An electric vehicle (EV) is a vehicle that runs on electricity. There are three main types of vehicle commonly called "electric", and it's worth knowing the difference:
- Battery electric vehicles (BEVs) run only on electricity. With a BEV, you charge the car's battery with electricity. That battery then powers the electric motor, which propels the car forward. Since the car itself is not burning a fuel to generate movement, there are no tail-pipe emissions. Instead, the carbon footprint of a BEV depends on how the electricity that runs it is produced. Some common BEVs in our program are the Chevrolet Bolt, Nissan LEAF, and Hyundai Kona EV.
- Plug-in hybrids (PHEVs) combine a battery-powered electric motor with an internal combustion engine. You charge your vehicle with electricity and use it much like an all-electric vehicle. However, if and when you run out of charge, the internal combustion engine serves as a back-up. While running only on electricity, a PHEV's carbon footprint again depends on the fuel mix that generated the electricity. As soon as the internal combustion engine switches on, the engine's tail-pipe emissions add to the vehicle's carbon footprint. Some common PHEVs in our program are the Toyota Prius Prime, Mitsubishi Outlander, and Honda Clarity.
- Hybrid electric vehicles (HEVs) also combine an internal combustion engine and an electric propulsion system. However, HEVs are “charged” with gasoline; you cannot plug them in to charge them with electricity, so they are not strictly speaking “EVs”. However, HEVs are more efficient than traditional internal combustion engines because they take advantage of technologies such as regenerative braking. The best known HEV is the Toyota Prius.
When we talk about “EVs”, we’re talking about battery-electric vehicles (BEVs) and plug-in hybrids (PHEVs). The Drive Green program does not include HEVs.
EVs contrast with conventional vehicles, which run on an internal combustion engine: you add a fuel (gasoline, diesel fuel, or ethanol), it ignites and releases energy that is translated into motion. In the process, however, the vehicle releases carbon dioxide, one of the greenhouse gases contributing to climate change.
Want to read more about electric vehicles? In addition to our Drive Green website pages, we write regularly about clean transportation on our blog. Check out our electric vehicle posts here!
EVs are more efficient than gasoline-powered cars
EVs are better for the environment than gas-powered cars, not just because gas-powered cars rely on fossil fuels, but because EVs are more efficient.
Efficiency measures how much of the energy in fuel is converted into kinetic energy to get the tires rolling. It is impossible for any machine to be 100% efficient because some energy is always lost to heat, friction, and wind resistance. But in general, the higher the efficiency, the less energy needed to power a car. In other words, efficiency means achieving the same performance without consuming as much energy.
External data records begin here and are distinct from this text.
Lemma message_served sp x req :
  service_provider_init (fill 0 16) (handler_table IP IW malloc_ok junk uninitialised)
    (len (handler_table IP IW malloc_ok junk uninitialised)) = Some sp ->
  store_inv x -> message_ok req -> uefi_served x req (receive sp x req).
Proof using All.
  intros Hinit Hx Hok. rewrite (handlers_of sp x req Hinit). unfold first_handler, handler_table. cbn [find_index h_opcode].
  rewrite !(Z.eqb_sym _ (opcode req)).
  destruct (Z.eqb_spec (opcode req) SMM_VARIABLE_FUNCTION_GET_VARIABLE) as [E|N0]; [by apply variable_get_handled|].
  destruct (Z.eqb_spec (opcode req) SMM_VARIABLE_FUNCTION_GET_NEXT_VARIABLE_NAME) as [E|N1]; [by destruct Hok as (_ & _ & ?)|].
  destruct (Z.eqb_spec (opcode req) SMM_VARIABLE_FUNCTION_SET_VARIABLE) as [E|N2]; [by apply variable_set_handled|].
  destruct (Z.eqb_spec (opcode req) SMM_VARIABLE_FUNCTION_QUERY_VARIABLE_INFO) as [E|N3]; [by apply query_handled|].
  destruct (Z.eqb_spec (opcode req) SMM_VARIABLE_FUNCTION_EXIT_BOOT_SERVICE) as [E|N4]; [by apply exit_handled|].
  destruct (Z.eqb_spec (opcode req) SMM_VARIABLE_FUNCTION_VAR_CHECK_VARIABLE_PROPERTY_SET) as [E|N5]; [by apply set_check_handled|].
  destruct (Z.eqb_spec (opcode req) SMM_VARIABLE_FUNCTION_VAR_CHECK_VARIABLE_PROPERTY_GET) as [E|N6]; [by apply get_check_handled|].
  destruct (Z.eqb_spec (opcode req) SMM_VARIABLE_FUNCTION_GET_PAYLOAD_SIZE) as [E|N7]; [by apply payload_handled|].
  eexists _, _, x. split; [done|]. split; [done|]. apply uefi_unknown; [|done].
  unfold functions. rewrite !elem_of_cons, elem_of_nil. intuition.
Qed.

Lemma provider_started x owner max svc y :
  smm_variable_provider_init IP IW malloc_ok junk uninitialised true x owner max true true = Some (Some svc, y) ->
  exists sp, service_provider_init (fill 0 16) (handler_table IP IW malloc_ok junk uninitialised)
      (len (handler_table IP IW malloc_ok junk uninitialised)) = Some sp /\ svc = service_provider_get_rpc_interface sp /\
    uefi_variable_store_init IP IW malloc_ok junk uninitialised x owner max true true = Some (EFI_SUCCESS, y).
Proof.
  unfold smm_variable_provider_init. intros (sp & Hsp & H)%bind_Some. exists sp. split; [done|].
  apply bind_Some in H as ([st z] & Hz & H). rewrite Hz. destruct (Z.eqb_spec st EFI_SUCCESS) as [->|]; [|done].
  by injection H as <- <-.
Qed.

(** ** Properties *)

(** C3: The UEFI variable service is a map from names to attributes and data.  Started over
    any two lawful storage backends it has not used before, it answers any messages of any
    clients, in any order, without a fault and within their buffers (GetNextVariableName
    apart): a malformed message is refused and changes nothing, and any other one reads,
    creates, overwrites, extends or deletes the variable it names as the map would, ends
    boot services, or leaves all variables as they are. *)
Theorem uefi_service_refines x owner max reqs :
  RPC_CALLER_SESSION_SHARED_MEMORY_SIZE <= sv_limit VP ->
  1 <= max < 2 ^ 31 -> malloc_ok (256 * max) = true -> malloc_ok (4 + 241 * max) = true ->
  blank (VP := VP) (VW := VW) x owner max -> Forall message_ok reqs ->
  exists svc y out z s,
    smm_variable_provider_init IP IW malloc_ok junk uninitialised true x owner max true true = Some (Some svc, y) /\
    service_run (svc_receive svc) y reqs = Some (out, z) /\ (forall k, fst s k = None) /\ snd s = true /\
    uefi_session limit s reqs out (abstract z).
Proof using All.
  intros Hlim Hmax Hm1 Hm2 Hblank Hreqs.
  destruct (start_blank (malloc_ok := malloc_ok) (uninitialised := uninitialised) Hjunk Hlim x owner max Hmax Hm1 Hm2 Hblank)
    as (y & Hinit & Hy & _ & Hb & _ & _ & Hc).
  destruct (service_provider_init_ok (fill 0 16) (handler_table IP IW malloc_ok junk uninitialised)) as (sp & Hsp & _).
  exists (service_provider_get_rpc_interface sp), y.
  assert (exists out z, service_run (receive sp) y reqs = Some (out, z) /\ uefi_session limit (abstract y) reqs out (abstract z))
    as (out & z & Hrun & Hses).
  { clear Hinit Hb Hc. revert y Hy. induction Hreqs as [|req reqs Hreq _ IH]; intros y Hy; [eexists _, y; split; [done|constructor]|].
    destruct (message_served sp y req Hsp Hy Hreq) as (status & req' & y1 & Hr & Hy1 & Hstep).
    destruct (IH y1 Hy1) as (out & z & Hrun & Hses). eexists _, z. cbn [service_run]. rewrite Hr. cbn [mbind option_bind].
    rewrite Hrun. split; [done|]. by econstructor. }
  exists out, z, (abstract y). split; [|done]. unfold smm_variable_provider_init. rewrite Hsp. cbn [mbind option_bind].
  rewrite Hinit. done.
Qed.

(** One message can crash the service.  A GetNextVariableName message is not checked:
    while there is no variable, one that asks for the first name and claims a buffer
    larger than the memory it is in makes the service write past the end of the memory. *)
Theorem next_name_message_faults x owner max svc y req m :
  smm_variable_provider_init IP IW malloc_ok junk uninitialised true x owner max true true = Some (Some svc, y) ->
  store_inv y -> (forall k v, vars (variable_index_ y) !! k = Some v -> v_set v = false) ->
  opcode req = SMM_VARIABLE_FUNCTION_GET_NEXT_VARIABLE_NAME -> region req = Some m ->
  0 <= request_data_length req <= len m -> 26 <= len m -> uint_at m 24 2 = 0 ->
  len m - 24 < uint_at m 16 8 < 2 ^ 31 ->
  svc_receive svc y req = None.
Proof.
  intros (sp & Hsp & -> & _)%provider_started Hy Hunset Hop Hm Hd Hl Hz Hn. cbn [svc_receive service_provider_get_rpc_interface].
  rewrite (handlers_of sp y req Hsp), Hop. change (first_handler _ SMM_VARIABLE_FUNCTION_GET_NEXT_VARIABLE_NAME)
    with (Some (Handler SMM_VARIABLE_FUNCTION_GET_NEXT_VARIABLE_NAME (get_next_variable_name_handler (P := P) (W := W)))).
  cbn [h_invoke]. unfold get_next_variable_name_handler. rewrite Hm, (copy_request_ok req m) by done.
  cbn [mbind option_bind]. unfold next_at. rewrite load_is_slice by lia. cbn [mbind option_bind]. rewrite get_uint_ok by lia.
  cbn [mbind option_bind]. set (cur := NextVariableName _ _ _).
  assert (len (next_Name cur) = len m - 24) as Hln by (unfold cur, len in *; simpl; rewrite length_drop; lia).
  rewrite (next_name_overrun y cur 0); [done|apply Hy|done|unfold cur in *; simpl in *; lia|unfold cur; simpl; lia|].
  exact Hz.
Qed.

End Handlers.

(** ** Samples *)

Definition uefi_message (op : Z) (b : bytes) : rpc_request :=
  Request 5 0 op 0 0 (len b) 128 0 128 (Some (b ++ fill 0 (128 - len b))).

(** A variable is set and read, a message is cut short, boot services end, and it is gone. *)
Definition sample_messages : list rpc_request :=
  [uefi_message 3 (access_bytes (sample_var 65 2 [1; 2; 3])); uefi_message 1 (access_bytes (sample_var 65 0 [0; 0; 0]));
   uefi_message 1 (take 37 (access_bytes (sample_var 65 0 []))); uefi_message 6 [];
   uefi_message 4 (fill 0 32); uefi_message 11 []; uefi_message 5 [];
   uefi_message 9 (check_bytes sample_property); uefi_message 10 (check_bytes sample_property);
   uefi_message 1 (access_bytes (sample_var 65 0 [0; 0; 0]))].

Lemma uefi_messages_ok : Forall message_ok sample_messages.
Proof.
  unfold sample_messages. repeat (apply Forall_cons; split); [..|apply Forall_nil]; try done;
    (split; [split; [|done]|split; [|discriminate]]; vm_compute; intuition discriminate).
Qed.

Lemma uefi_service_refines_witness :
  exists svc y out z s,
    smm_variable_provider_init sample_interface sample_interface (fun _ => true) (fill 170) (StorageInfo 0 0 0) true
      (sample_context sample_mock) 7 4 true true = Some (Some svc, y) /\
    service_run (svc_receive svc) y sample_messages = Some (out, z) /\ (forall k, fst s k = None) /\ snd s = true /\
    uefi_session (Z.min (sv_limit mock_view) (sv_limit mock_view)) s sample_messages out
      (abstract (VP := mock_view) (VW := mock_view) z).
Proof.
  pose proof (mock_store_laws (fun _ => true) ltac:(done)) as Hlaws.
  apply (uefi_service_refines (VP := mock_view) (VW := mock_view) sample_junk (sample_context sample_mock) 7 4 sample_messages).
  - vm_compute. discriminate.
  - lia.
  - reflexivity.
  - reflexivity.
  - apply sample_blank.
  - exact uefi_messages_ok.
Defined.

Definition sample_service : option (option (rpc_service_interface (uefi_variable_store MockStore.mock_store MockStore.mock_store))
    * uefi_variable_store MockStore.mock_store MockStore.mock_store) :=
  smm_variable_provider_init sample_interface sample_interface (fun _ => true) (fill 170) (StorageInfo 0 0 0) true
      (sample_context sample_mock) 7 4 true true.

Example sample_answers :
  ('(svc, y) ← sample_service; svc ← svc; '(out, _) ← service_run (svc_receive svc) y sample_messages;
   Some (map (fun '(st, r) => (st, service_status r, response_data_length r)) out))
  = Some [(0, 0, 0); (0, 0, 43); (0, s64 EFI_INVALID_PARAMETER, 0); (0, 0, 0); (0, 0, 32); (0, 0, 8);
          (RPC_ERROR_INVALID_VALUE, 0, 0); (0, 0, 0); (0, 0, 52); (0, s64 EFI_NOT_FOUND, 0)].
Proof. vm_compute. reflexivity. Qed.

Definition overrun_message : rpc_request :=
  uefi_message 2 (next_bytes (NextVariableName (Guid 0 0 0 (fill 0 8)) 4096 [0; 0])).

Lemma next_name_message_faults_witness :
  exists svc y, sample_service = Some (Some svc, y) /\ svc_receive svc y overrun_message = None.
Proof.
  destruct sample_service as [[[svc|] y]|] eqn:Hs; [|discriminate Hs..]. exists svc, y. split; [done|].
  destruct (provider_started _ _ _ _ _ Hs) as (sp & _ & _ & Hy).
  assert (y = sample_store) as ->.
  { unfold sample_store, sample_start. rewrite Hy. reflexivity. }
  pose proof (mock_store_laws (fun _ => true) ltac:(done)) as Hlaws.
  eapply (next_name_message_faults (VP := mock_view) (VW := mock_view) _ _ _ svc sample_store overrun_message); [exact Hs|..].
  - apply (proj1 sample_store_inv).
  - intros k v Hk. assert (vars (variable_index_ sample_store) = ∅) as Hv by (vm_compute; reflexivity).
    by rewrite Hv in Hk.
  - reflexivity.
  - reflexivity.
  - vm_compute. split; discriminate.
  - vm_compute. discriminate.
  - reflexivity.
  - vm_compute. split; reflexivity.
Defined.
This has big implications for moving towards a low-carbon future. For every unit of energy we don't have to use because of improved efficiency, we are reducing our demand for energy and making it more feasible for renewables to dominate our electrical grid. It means we're doing more with less, or creating what environmentalist Amory Lovins would call a "negawatt."
Gas- and diesel-powered vehicles are not very efficient because they rely on internal combustion engines, which generate a lot of waste heat. There are also a lot more moving parts in thermal engines, like fuel pumps, and they use some of the gasoline's energy but don't contribute to the car's motion. As a result, gas-powered cars can convert only about 17% - 21%of the available energy in gasoline to kinetic energy. You can see a breakdown of where all that lost energy goes here.
Regenerative braking, which recovers the energy that is otherwise wasted when we use brakes, has been instrumental in improving vehicle efficiency. Hybrid cars have this feature. Regenerative braking can improve the efficiency of a fossil-fuel-powered car up to between 21% and 40%. That means that even the most efficient gas-powered cars can use only about 40% of the available energy stored in gasoline.
By comparison, the efficiency of an electric car typically hovers around 60%, jumping up to about 77% if you include the effects of regenerative braking – which you should, since all electric cars use it. EV efficiency is then four times better than the average gas-powered vehicle and two times better than the most efficient hybrid. So by driving an electric car, you're not only reducing demand for oil specifically, but you're consuming less overall energy to travel the same number of miles.
This difference in efficiency has two big take-aways.
- It costs less to run a car on electricity than petroleum.
- It adds to the environmental benefits of EVs.